Let's define a "classification system" to be an entity that answers questions of the form "is x a member of class C?" based on answers to questions about x. By consequence it should also be able to answer questions like "what are some members of C", and "what are some classes to which individual x belongs". An individual that belongs to no classes would be said to be unclassifiable.

The symbols C are arbitrary; they are given meaning by the classification system by virtue of the system's answers to questions about it. That is, when a system answers "yes" to "Is this finch a member of class 'reptile'?" that is OK because each classification system gets to define tokens like "reptile" however it wishes.

Classification systems can be characterized in various ways, for example:

  • A classification system might or might not be a transparent. A transparent system is one whose rules can be communicated well enough that anyone can correctly make judgments for it. Transparency also may allow one to answer some categorical questions such as "do all members of C have property P" or "what are the properties of members of C". The opposite of transparent would be authority-based - there is no way to check what it says.
  • A classification system might or might not be a hierarchy. In a hierarchy, for any two classes, either one is a subclass of the other, or vice versa. (By 'A is a subclass of B' I mean that whenever the system judges x to be a member of A, it will also judge x to be a member of B.)
  • A classification system might or might not be complete, in the sense of being willing to answer all "is x a member of C" questions either yes or no (never "I don't know" or "I won't say").

Classes in a classification system can have properties, too:

  • A class C is descent-closed if whenever x is descended from y, and y is in C, then x is in C. This may require positing the existence of unobservable individuals y, so that such statements can be made.
  • A class C is a species if all of its members are conspecific with some designated type specimen. Transparency would require a reproducible rule for making judgments of conspecificity.
  • A class C is a clade if it is descent-closed and if C started out as a conspecific cohort (that is, there was/is a time up until which all its extent members were conspecific). To be transparent, such a judgment would require a common understanding of conspecificity, which could be achieved either by fiat or by persuasion.

Being phylogenetic is another property of a classification system:

  • A phylogeny is a classification system each of whose classes is a clade.

A classification might be called an alpha taxonomy if all of its classes are species.

Classification by example

Providing examples is an excellent way to promote transparency. If anyone wants to know whether a given specimen belongs to a taxon, they can always compare the specimen to exaples that have been asserted as belonging to that taxon. If an adequate range of examples has been provided, then assessing membership of one of those examples is trivial, and taxon membership of a novel specimen can be done by similarity. This is risky, in that the classification system's authority may disagree with someone else's placement of a novel specimen in any given taxon, but at least some basis for classification has been implied in a manner that might muster support.

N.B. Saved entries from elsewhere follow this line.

(* ===== verification/ClientAuth.v ===== *)
(** * ClientAuth: the client-credentials grant

    Models internal/handler/client.go: POST /client/token, the credentials it
    reads from a Basic header or the form body, and the scopes it grants. *)
From S2P Require Import Prelude GoStd Cache Crypto Json Bytes JsonEnc Base64 Jwt JwtFacts JwtSign NetIP Sanitize Argon2 ClientIP Model Middleware PersonalStore Effects Random StoreWp TokenService Lockout Session Login SecondFactor Mint.
From stdpp Require Import list gmap strings.
From Stdlib Require Import Ascii.
Open Scope string_scope.
Open Scope Z_scope.
Open Scope prog_scope.

(** ** Credentials *)
(** [base64.StdEncoding.DecodeString]: whole groups of four, the last one padded. *)
Definition strip_padding (s : string) : string :=
  match str_rev s with
  | String a (String b r) =>
      if code a =? 61 then (if code b =? 61 then str_rev r else str_rev (String b r)) else s
  | _ => s
  end.
Definition StdDecodeString (s : string) : option string :=
  let t := drop_breaks s in
  if (String.length t mod 4 =? 0)%nat then raw_decode std_dec false (strip_padding t) else None.

(** What the handler reads of the request: the header and the form of the body
    ([PostFormValue], which never answers from the URL). *)
Record TokenForm := mkTokenForm { Authorization : string; form_client_id : string; form_client_secret : string; form_scope : string }.

Definition basic_credentials (auth : string) : option (string * string) :=
  if HasPrefix auth "Basic " then StdDecodeString (drop_str 6 auth) ≫= Cut 58 else None.
Definition parseClientCredentials (r : TokenForm) : option (string * string) :=
  match basic_credentials (Authorization r) with
  | Some p => Some p
  | None =>
      if negb (bool_decide (form_client_id r = "")) && negb (bool_decide (form_client_secret r = ""))
      then Some (form_client_id r, form_client_secret r) else None
  end.

(** ** Scopes *)
Definition intersectScopes (requested allowed : list string) : list string := filter (λ s, s ∈ allowed) requested.
Definition requested_scopes (r : TokenForm) : list string :=
  if decide (form_scope r = "") then [] else Split 32 (form_scope r).

Record ClientHandler := mkClientHandler { ch_tokenSvc : TokenService; ch_auditLog : bool; ch_dummyHash : string }.
Record ClientTokenResponse := mkClientTokenResponse { ct_AccessToken : string; ct_ExpiresIn : Z; ct_Scope : string }.
Definition clientAuthFailureIDLimit : nat := 128.

Section client.
Context `{Primitives}.
Implicit Types h : ClientHandler.

Definition auditClientAuthFailure h (ip clientID reason : string) : prog unit :=
  if ch_auditLog h then log_event "client_auth" "" (take_str clientAuthFailureIDLimit clientID) ip reason else Ret tt.
(** A refusal, once the time of a password check was spent. *)
Definition refuse_client h (ip clientID reason pw hash : string) : prog (answer ClientTokenResponse) :=
  v <- call (SVerify pw hash "") ;;
  match v with
  | Err Argon2Overloaded => Ret (Refused 503 "server_busy")
  | _ => auditClientAuthFailure h ip clientID reason ;;; Ret (Refused 401 "invalid_client_credentials")
  end.
(** The grant, once the secret is verified. *)
Definition grant h (ip jkt : string) (r : TokenForm) (client : Client) : prog (answer ClientTokenResponse) :=
  let requested := requested_scopes r in
  let granted := intersectScopes requested (ClScopes client) in
  match requested, granted with
  | _ :: _, [] => Ret (Refused 400 "invalid_scope")
  | _, _ =>
      let granted := match granted with [] => ClScopes client | _ => granted end in
      p <- IssueTokenPair (ch_tokenSvc h) jkt (ClID client) [ClRole client] granted (ClID client) "" "" false ;;
      match p with
      | Err _ => Ret (Refused 500 "internal_error")
      | Ok pr =>
          (if ch_auditLog h then log_event "client_auth" (ClID client) (ClID client) ip (JoinStrings " " granted) else Ret tt) ;;;
          Ret (Replied (mkClientTokenResponse (AccessToken pr) (Z.quot (accessTokenTTL (ch_tokenSvc h)) second) (JoinStrings " " granted)))
      end
  end.
Definition Token h (ip jkt : string) (r : TokenForm) : prog (answer ClientTokenResponse) :=
  match parseClientCredentials r with
  | None => auditClientAuthFailure h ip "" "unparseable_credentials" ;;; Ret (Refused 401 "invalid_client_credentials")
  | Some (clientID, clientSecret) =>
      c <- call (reads (ClientGetByID clientID)) ;;
      match c with
      | Ok (Some client) =>
          if negb (ClActive client) then refuse_client h ip (ClID client) "inactive_client" clientSecret (SecretHash client)
          else
            v <- call (SVerify clientSecret (SecretHash client) "") ;;
            match v with
            | Err Argon2Overloaded => Ret (Refused 503 "server_busy")
            | Ok true => grant h ip jkt r client
            | _ => auditClientAuthFailure h ip (ClID client) "wrong_secret" ;;; Ret (Refused 401 "invalid_client_credentials")
            end
      | _ => refuse_client h ip clientID "unknown_client" "dummy" (ch_dummyHash h)
      end
  end.
End client.

(** * Facts: what a client token vouches for

    A token of the client-credentials grant goes to a client that proved its
    secret and carries no more than that client's registration; every failure
    looks the same from outside; and a scope checked on a route is one an
    operator granted. *)

(** ** Credentials survive their header *)
Example basic_header : parseClientCredentials (mkTokenForm "Basic c2hvcDpzM2NyZXQ6eA==" "" "" "") = Some ("shop", "s3cret:x").
Proof. by vm_compute. Qed.

Section facts.
Context {C : Type} `{CacheOps C} `{Primitives}.
Implicit Types w : World C.

(** A pair that is issued: its access token is the signature of these claims. *)
Lemma untouched_issue s jkt u roles scopes client fp family rm auth :
  untouched (C := C) (IssueTokenPairWithAuth s jkt u roles scopes client fp family rm auth).
Proof.
  assert (Hr : ∀ c w, personal (perform c SRandom w).2 = personal w) by (intros; cbn; by destruct (c_dry c)).
  split; [done|]. intros now. split; [done|]. intros [jti|e]; [|done]. split; [done|]. intros [tok|e]; [|done].
  split; [done|]. intros [rt|e]; [|done]. destruct (bool_decide _); [|done]. split; [done|]. by intros [f|e].
Qed.
Lemma issue_quiet s jkt u roles scopes client fp family rm auth w :
  wp any (IssueTokenPairWithAuth s jkt u roles scopes client fp family rm auth)
    (λ r w', quiet w w' ∧ issued s jkt u roles scopes client fp family rm auth w r w') w.
Proof.
  eapply wp_mono; [|apply wp_and; [apply issue_spec|apply untouched_wp, untouched_issue]].
  intros r w' [Hi Hp]. split; [|done]. by apply quiet_stores; [apply Hi|].
Qed.

Lemma client_audit_wp P h ip i reason Q w : (∀ w', quiet w w' → Q tt w') → wp P (auditClientAuthFailure h ip i reason) Q w.
Proof. intros HQ. unfold auditClientAuthFailure. destruct (ch_auditLog h); [intros c _; apply HQ, quiet_emit|apply HQ, still_refl]. Qed.

(** ** Tokens *)
(** The claims of a token granted to [client] for the scopes a request names. *)
Definition registered (s : TokenService) (client : Client) (requested : list string) (c : VaultClaims) : Prop :=
  Subject c = ClID client ∧ CClientID c = ClID client ∧ CRoles c = [ClRole client] ∧ TokenType c = "Bearer" ∧
  Issuer c = issuer s ∧ Audience c = [audience s] ∧
  (∀ sc, sc ∈ Scopes c ↔ sc ∈ ClScopes client ∧ (requested = [] ∨ sc ∈ requested)) ∧
  (requested ≠ [] → Scopes c ≠ []).

(** The client a request authenticates, if it does. *)
Definition authenticates (r : TokenForm) (d : PersonalDB) : option Client :=
  '(i, secret) ← parseClientCredentials r; c ← ClientGetByID i d;
  if ClActive c && bool_decide (argon2_verify secret (SecretHash c) "" = Ok true) then Some c else None.

Lemma grant_wp h ip jkt r client w :
  wp any (grant h ip jkt r client)
    (λ a w', quiet w w' ∧ match a with
       | Replied t => ∃ claims, SignToken claims (kid (ch_tokenSvc h)) = Ok (ct_AccessToken t) ∧
                                registered (ch_tokenSvc h) client (requested_scopes r) claims
       | Refused st _ => st = 400 ∨ st = 500 end) w.
Proof.
  unfold grant. cbv zeta. set (requested := requested_scopes r). set (granted := intersectScopes requested (ClScopes client)).
  assert (Hg : ∀ sc, sc ∈ granted ↔ sc ∈ requested ∧ sc ∈ ClScopes client).
  { intros sc. unfold granted, intersectScopes. rewrite list_elem_of_filter. tauto. }
  set (final := match granted with [] => ClScopes client | _ => granted end).
  assert (Hfin : requested = [] ∨ granted ≠ [] →
    (∀ sc, sc ∈ final ↔ sc ∈ ClScopes client ∧ (requested = [] ∨ sc ∈ requested)) ∧ (requested ≠ [] → final ≠ [])).
  { intros Hor. subst final. destruct granted as [|g l] eqn:Eg.
    - destruct Hor as [->|]; [|done]. split; [|done]. intros sc. tauto.
    - split; [|done]. intros sc. rewrite Hg. split; [tauto|]. intros [? [E|?]]; [|tauto]. exfalso.
      assert (Hin : g ∈ requested) by (apply Hg; left). by rewrite E in Hin; apply not_elem_of_nil in Hin. }
  assert (Hgo : requested = [] ∨ granted ≠ [] → wp any
    (p <- IssueTokenPair (ch_tokenSvc h) jkt (ClID client) [ClRole client] final (ClID client) "" "" false ;;
     match p with
     | Err _ => Ret (Refused 500 "internal_error")
     | Ok pr =>
         (if ch_auditLog h then log_event "client_auth" (ClID client) (ClID client) ip (JoinStrings " " final) else Ret tt) ;;;
         Ret (Replied (mkClientTokenResponse (AccessToken pr) (Z.quot (accessTokenTTL (ch_tokenSvc h)) second) (JoinStrings " " final)))
     end)
    (λ a w', quiet w w' ∧ match a with
       | Replied t => ∃ claims, SignToken claims (kid (ch_tokenSvc h)) = Ok (ct_AccessToken t) ∧
                                registered (ch_tokenSvc h) client requested claims
       | Refused st _ => st = 400 ∨ st = 500 end) w).
  { intros Hor. destruct (Hfin Hor) as [Hs Hn]. rewrite wp_bind. eapply wp_mono; [|apply issue_quiet].
    intros [pr|e] w1 [Hq Hi]; [|by split; [|right]]. destruct Hi as (_ & now & jti & _ & Hsig & _). rewrite wp_bind.
    assert (Hend : ∀ w2, quiet w1 w2 → quiet w w2 ∧ ∃ claims, SignToken claims (kid (ch_tokenSvc h)) = Ok (AccessToken pr) ∧
      registered (ch_tokenSvc h) client requested claims).
    { intros w2 Hq2. split; [by eapply still_trans|]. eexists. split; [exact Hsig|]. by split_and!. }
    destruct (ch_auditLog h); [intros c _; apply Hend, quiet_emit|apply Hend, still_refl]. }
  destruct requested as [|x l] eqn:Er; [apply Hgo; by left|]. destruct granted as [|g gs] eqn:Eg.
  - split; [apply still_refl|by left].
  - apply Hgo. by right.
Qed.

Definition refused_alike (a : answer ClientTokenResponse) : Prop := a = Refused 401 "invalid_client_credentials".
Lemma refuse_client_wp h ip i reason pw hash w :
  wp any (refuse_client h ip i reason pw hash)
    (λ a w', quiet w w' ∧ (refused_alike a ∨ a = Refused 503 "server_busy")) w.
Proof.
  unfold refuse_client. rewrite wp_bind. intros c _. pose proof (quiet_tick c w) as Hq. cbn [perform wp call fst snd].
  assert (Ha : wp any (auditClientAuthFailure h ip i reason ;;; Ret (Refused 401 "invalid_client_credentials"))
    (λ a w', quiet w w' ∧ (refused_alike a ∨ a = Refused 503 "server_busy")) (tick c w)).
  { rewrite wp_bind. apply client_audit_wp. intros w' Hq'. split; [by eapply still_trans|by left]. }
  destruct (c_busy c); [by split; [|right]|]. by destruct (argon2_verify _ _ _) as [[]|].
Qed.

(** C17. A token goes only to an active client that presented the secret of its
    registration, names that client, and carries its one role and exactly the
    scopes asked for that are registered (all of them when none is named);
    otherwise the answer is the same 401 for unreadable credentials, an
    unknown, an inactive client, a wrong secret or a database that fails, or a
    503 while the hashing queue is full.  Nothing is stored. *)
Theorem client_grant_within_registration h ip jkt r w :
  wp any (Token h ip jkt r)
    (λ a w', quiet w w' ∧
       match authenticates r (personal w) with
       | None => refused_alike a ∨ a = Refused 503 "server_busy"
       | Some client =>
           match a with
           | Replied t => ∃ claims, SignToken claims (kid (ch_tokenSvc h)) = Ok (ct_AccessToken t) ∧
                                    registered (ch_tokenSvc h) client (requested_scopes r) claims
           | Refused st _ => refused_alike a ∨ st = 503 ∨ st = 400 ∨ st = 500
           end
       end) w.
Proof.
  unfold Token, authenticates. destruct (parseClientCredentials r) as [[i secret]|]; cbn [mbind option_bind].
  2: { rewrite wp_bind. apply client_audit_wp. intros w' Hq. split; [done|by left]. }
  rewrite wp_bind. intros c _. cbn [perform reads wp call]. pose proof (quiet_tick c w) as Hq. set (w1 := tick c w) in *.
  assert (Hp : personal w1 = personal w) by done.
  assert (Hunknown : ∀ (o : option Client), wp any (refuse_client h ip i "unknown_client" "dummy" (ch_dummyHash h))
    (λ a w', quiet w w' ∧ match o with
       | None => refused_alike a ∨ a = Refused 503 "server_busy"
       | Some client => match a with
           | Replied t => ∃ claims, SignToken claims (kid (ch_tokenSvc h)) = Ok (ct_AccessToken t) ∧
                                    registered (ch_tokenSvc h) client (requested_scopes r) claims
           | Refused st _ => refused_alike a ∨ st = 503 ∨ st = 400 ∨ st = 500 end end) w1).
  { intros o. eapply wp_mono; [|apply refuse_client_wp]. intros a w' [Hq' Ha]. split; [by eapply still_trans|].
    destruct o; [|done]. destruct Ha as [->|[= ->]]; [by left|by right; left]. }
  destruct (c_db c); cbn [faulty fst snd]; [|apply Hunknown..]. rewrite Hp.
  destruct (ClientGetByID i (personal w)) as [client|] eqn:Ec; [|apply (Hunknown None)]. cbn [mbind option_bind].
  set (w2 := set_personal (personal w) w1). assert (Hq2 : quiet w w2) by (apply (still_trans _ w1); [done|by split_and!]).
  destruct (ClActive client); cbn [negb andb].
  2: { eapply wp_mono; [|apply refuse_client_wp]. intros a w' [Hq' Ha]. split; [by eapply still_trans|done]. }
  rewrite wp_bind. intros c2 _. cbn [perform wp call fst snd]. pose proof (quiet_tick c2 w2) as Hq3.
  set (w3 := tick c2 w2) in *. assert (Hq4 : quiet w w3) by (by eapply still_trans).
  assert (Hwrong : wp any (auditClientAuthFailure h ip (ClID client) "wrong_secret" ;;; Ret (Refused 401 "invalid_client_credentials"))
    (λ a w', quiet w w' ∧ refused_alike a) w3).
  { rewrite wp_bind. apply client_audit_wp. intros w' Hq'. split; [by eapply still_trans|done]. }
  destruct (c_busy c2); [by split; [|case_match; [right; left|right]]|].
  destruct (argon2_verify secret (SecretHash client) "") as [[]|e] eqn:Ev.
  - rewrite bool_decide_eq_true_2 by done. eapply wp_mono; [|apply grant_wp]. intros a w' [Hq' Ha]. split; [by eapply still_trans|].
    destruct a; [|done]. destruct Ha as [->| ->]; auto.
  - rewrite bool_decide_eq_false_2 by done. eapply wp_mono; [|exact Hwrong]. intros a w' [? ?]. by split; [|left].
  - rewrite bool_decide_eq_false_2 by done. eapply wp_mono; [|exact Hwrong]. intros a w' [? ?]. by split; [|left].
Qed.
End facts.

(** A grant, and a scope that is not registered. *)
Module ClientDemo.
Definition client : Client := mkClient "shop" "Shop" "$s3cret" "service" ["cart:read"; "mint:token"] [] true 0 0.
Definition world : World Memory.MemoryCache := set_personal (with_clients {["shop" := client]} no_personal) Toy.world.
Definition h : ClientHandler :=
  mkClientHandler (mkTokenService "k1" "iss" "aud" (15 * minute) (24 * hour) (720 * hour) (10 * hour) 0) true "$dummy".
Definition asks (secret scope : string) : answer ClientTokenResponse :=
  (run (H0 := Toy.prims) (Token h "ip" "" (mkTokenForm "" "shop" secret scope)) Toy.oracle world).1.
Example granted_and_refused :
  asks "s3cret" "mint:token admin" = Replied (mkClientTokenResponse "k1:shop:r3" 900 "mint:token") ∧
  asks "s3cret" "admin" = Refused 400 "invalid_scope" ∧ asks "guess" "" = Refused 401 "invalid_client_credentials".
Proof. by vm_compute. Qed.
End ClientDemo.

With respect to species, the problem constantly faced by systematists is that judgments of conspecificity may differ. Hypotheses of conspecificity take the form of objective species descriptions, which are judgments that the class of individuals possessing the diagnostic characters coincides with the class of conspecifics of the type specimen. If we have conflicting descriptions published for the name N, then there are three classes: N = conspecifics of the type, N1 = individuals meeting diagnostic criteria 1, N2 = individuals meeting diagnostic criteria 2. Whether anyone judges N = N1 or N = N2 depends on how they form determinations of conspecificity, and as this has neither consensus definition nor transparency through direct observation, confusion is completely predictable if the three classes are not given three different names.

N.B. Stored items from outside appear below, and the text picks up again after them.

(** Two holders of one cookie, their statements alternating. *)
Definition outcome : list (prog unit) * World Memory.MemoryCache :=
  play [0; 1; 0; 1; 0; 1; 0; 1; 0; 1; 0; 1; 0; 1; 0; 1; 0; 0; 0; 0; 0; 0; 0; 0]%nat 0 ([attack; attack], start).

Lemma outcome_reached : star (system svc trap) ([], start) outcome.
Proof.
  apply play_star. eapply star_step; [apply pool_spawn|eapply star_step; [apply pool_spawn|apply star_refl]];
    apply rq_refresh.
Qed.

Lemma start_sound : sound_store start.
Proof.
  split_and!.
  - apply create_inv. split; [apply NoDup_nil_2|]. intros x y Hx. by apply elem_of_nil in Hx.
  - intros f. unfold live. etrans; [apply length_filter|]. done.
  - intros r Hr. apply list_elem_of_singleton in Hr. subst r. by vm_compute.
Qed.
End RaceDemo.

Lemma no_interleaving_forks_a_session_witness :
  (live "fam" (db RaceDemo.outcome.2) ≤ 1)%nat ∧
  length (filter (λ r, revoked r = true) (tokens (db RaceDemo.outcome.2))) = 1%nat.
Proof.
  split; [|by vm_compute].
  apply (no_interleaving_forks_a_session (H0 := Toy.prims) RaceDemo.svc RaceDemo.trap RaceDemo.start
    RaceDemo.outcome.1 RaceDemo.outcome.2).
  - apply RaceDemo.start_sound.
  - rewrite <- surjective_pairing. apply RaceDemo.outcome_reached.
Defined.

The case of paratypes helps to clarify the distinction between classes based on conspecificity and species "concept" classes based on characters: the paratypes can be seen to have the characters, and therefore belong to the diagnostic-based class, even if conspecificity of the paratypes with the type, and therefore their membership in the same species, is difficult to establish.

Where does this get us?

The main ideas here are:

  1. all classifications are fiat, so when someone hands you a classification, don't quibble over what they call the classes, just try to understand on what basis they are making classification judgments.
  2. two classification systems can be joined without contradiction as long as their respective class symbol sets are disjoint. If the same symbol is used in both, one can introduce "sensu X" and "sensu Y" to force consistency. Then you can separately evaluate hypotheses of equation or containment between classes, perhaps with the help of automated tools.

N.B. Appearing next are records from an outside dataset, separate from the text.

(* ===== verification/SessionLive.v ===== *)
(** * SessionLive: roles in tokens, and a refresh that must succeed

    Two halves of what a client relies on: the roles a session's tokens carry
    are never administrative and always current within the catalogue's TTL, and
    a refresh that is entitled to succeed does succeed when its dependencies
    answer. *)
From S2P Require Import Prelude GoStd Cache Crypto Model TokenStore TokenStoreFacts UserStore Effects TokenService Lockout Session Login SessionFacts Race.
From stdpp Require Import list.
From Stdlib Require Import Ascii.
Open Scope string_scope.
Open Scope Z_scope.
Open Scope prog_scope.

Section roles.
Context {C : Type} `{CacheOps C} `{Primitives}.
Implicit Types w : World C.

(** A name the catalogue vouches for: in the table now, or in a copy of it
    younger than the TTL. *)
Definition catalogued (s : AuthService) w (r : string) : Prop :=
  r ∈ app_roles w ∨ ∃ names at_, catalog w = Some (names, at_) ∧ r ∈ names ∧ clock w - at_ < catalogTTL s.

Definition db_up (c : Effects.choice) : Prop := c_db c = NoFault.

Lemma cached_spec P s w :
  wp P (catalog_cached s)
    (λ x w', catalog w' = catalog w ∧ app_roles w' = app_roles w ∧ clock w ≤ clock w' ∧
       x.1 = fst <$> catalog w ∧
       (x.2 = true → ∃ names at_, catalog w = Some (names, at_) ∧ clock w - at_ < catalogTTL s)) w.
Proof.
  unfold catalog_cached. intros c _. cbn. destruct (catalog w) as [[names at_]|] eqn:E; cbn.
  - intros c2 _. cbn. split_and!; [done|done|lia|done|]. intros Hf%Z.ltb_lt.
    exists names, at_. split; [done|]. lia.
  - split_and!; [done|done|lia|done|done].
Qed.

(** Against a database that answers, the current set is vouched for. *)
Lemma current_spec s w :
  wp db_up (catalog_current s) (λ x w', ∃ names, x = Some names ∧ ∀ r, r ∈ names → catalogued s w r) w.
Proof.
  unfold catalog_current. apply wp_bind. eapply wp_mono; [|apply cached_spec].
  intros [x1 f1] w1 (Hc1 & Ha1 & Ht1 & Hx1 & Hf1). cbn in Hx1, Hf1. subst x1. destruct f1.
  { destruct (Hf1 eq_refl) as (names & at_ & E & Hlt). rewrite E. exists names. split; [done|].
    intros r Hr. right. by exists names, at_. }
  apply wp_bind. eapply wp_mono; [|apply cached_spec].
  intros [x2 f2] w2 (Hc2 & Ha2 & Ht2 & Hx2 & Hf2). cbn in Hx2, Hf2. subst x2. destruct f2.
  { destruct (Hf2 eq_refl) as (names & at_ & E & Hlt). rewrite E. exists names. split; [done|].
    intros r Hr. right. exists names, at_. rewrite <- Hc1. split_and!; [done|done|lia]. }
  intros c Hc. cbn. unfold db_up in Hc. rewrite Hc. cbn. intros c2 _ c3 _. cbn.
  exists (app_roles w2). split; [done|]. intros r Hr. left. congruence.
Qed.

Lemma FilterUserRoles_spec rs r : r ∈ FilterUserRoles rs ↔ IsReservedAdminRole r = false ∧ r ∈ rs.
Proof. unfold FilterUserRoles. by rewrite list_elem_of_filter. Qed.

(** What [effectiveRoles] answers, given what its filter does. *)
Definition role_ok (s : AuthService) (rs : list string) (known : string → Prop) (out : list string) : Prop :=
  out ≠ [] ∧ ∀ r, r ∈ out →
    IsReservedAdminRole r = false ∧ (r = "user" ∨ r ∈ rs ∧ (has_roleCatalog s = true → known r)).

Lemma default_role s rs known out :
  (∀ r, r ∈ out → IsReservedAdminRole r = false ∧ r ∈ rs ∧ (has_roleCatalog s = true → known r)) →
  role_ok s rs known (match out with [] => ["user"] | _ => out end).
Proof.
  intros Hout. destruct out as [|x out].
  - split; [done|]. intros r ->%list_elem_of_singleton. split; [done|by left].
  - split; [done|]. intros r Hr. destruct (Hout r Hr) as (? & ? & ?). auto.
Qed.

Lemma effective_wp P s rs w (known : string → Prop) :
  wp P (catalog_current s) (λ x _, ∀ r, r ∈ FilterUserRoles rs → match x with Some names => r ∈ names → known r | None => known r end) w →
  wp P (effectiveRoles s rs) (λ out _, role_ok s rs known out) w.
Proof.
  intros Hcur. unfold effectiveRoles. cbn zeta. apply wp_bind.
  destruct (has_roleCatalog s) eqn:Ecat.
  - unfold catalog_Filter. destruct (FilterUserRoles rs) as [|x l] eqn:El.
    { cbn. apply (default_role s rs known []). intros r Hr. by apply elem_of_nil in Hr. }
    apply wp_bind. eapply wp_mono; [|exact Hcur]. cbn beta. intros cat w' Hk. cbn [wp].
    apply default_role. intros r Hr.
    assert (Hin : r ∈ FilterUserRoles rs ∧ known r).
    { rewrite El. destruct cat as [names|]; [|by split; [|apply Hk]].
      apply list_elem_of_filter in Hr as [Hn Hr]. split; [done|]. by apply Hk. }
    destruct Hin as [[? ?]%FilterUserRoles_spec ?]. by split_and!.
  - cbn. apply default_role. intros r [? ?]%FilterUserRoles_spec. split_and!; [done|done|by rewrite Ecat].
Qed.

(** The roles a session's tokens carry are safe whatever the stores do:
    never empty, never an administrative tier in any spelling, and each either
    the default or a role the account holds.  With the role catalogue on and
    the database answering, each is also in the catalogue: a role removed from
    it leaves every token within the TTL. *)
Theorem session_roles_are_safe s rs w o :
  let out := (run (effectiveRoles s rs) o w).1 in
  out ≠ [] ∧
  (∀ r, r ∈ out → IsReservedAdminRole r = false ∧ (r = "user" ∨ r ∈ rs)) ∧
  (has_roleCatalog s = true → (∀ n, c_db (o n) = NoFault) → ∀ r, r ∈ out → r = "user" ∨ catalogued s w r).
Proof.
  assert (Hany : wp any (effectiveRoles s rs) (λ out _, role_ok s rs (λ _, True) out) w).
  { apply effective_wp. eapply wp_mono; [|apply (wp_clock any _ w)]. cbn. by intros [] *. }
  assert (Hup : wp db_up (effectiveRoles s rs) (λ out _, role_ok s rs (catalogued s w) out) w).
  { apply effective_wp. eapply wp_mono; [|apply current_spec]. cbn. intros x w' (names & -> & Hn) r _. apply Hn. }
  cbn zeta. destruct (wp_run any _ _ w o (λ _, I) Hany) as [Hne Hr]. split_and!; [done| |].
  - intros r Hin. destruct (Hr r Hin) as [? [?|[? _]]]; auto.
  - intros Hcat Ho r Hin. destruct (wp_run db_up _ _ w o Ho Hup) as [_ Hr'].
    destruct (Hr' r Hin) as [_ [?|[_ Hk]]]; auto.
Qed.
End roles.

(** ** A refresh that must succeed *)
Section live.
Context {C : Type} `{CacheOps C} `{Primitives}.
Implicit Types w : World C.
Variables (s : AuthService) (t : RefreshToken) (jkt ip ua : string) (fp : FingerprintInput) (d : DB) (u : User) (D : Z).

The profit of this exercise is that the idea of "classification system" can in many cases accurately be realized using an "OWL-DL ontology" combined with a DL reasoner. (There may be classification systems for which this is not possible, but hey.) This gives an answer to the original question "how should we publish classifications": Write them in OWL-DL, with rdf:type as the class membership function. Use the DL connectives to express characteristics of classes, when those characteristics are expressible in DL (e.g. subclass relations, disjointness, properties that hold for all members, and so on), and OWL annotation properties or comments only when this is not possible.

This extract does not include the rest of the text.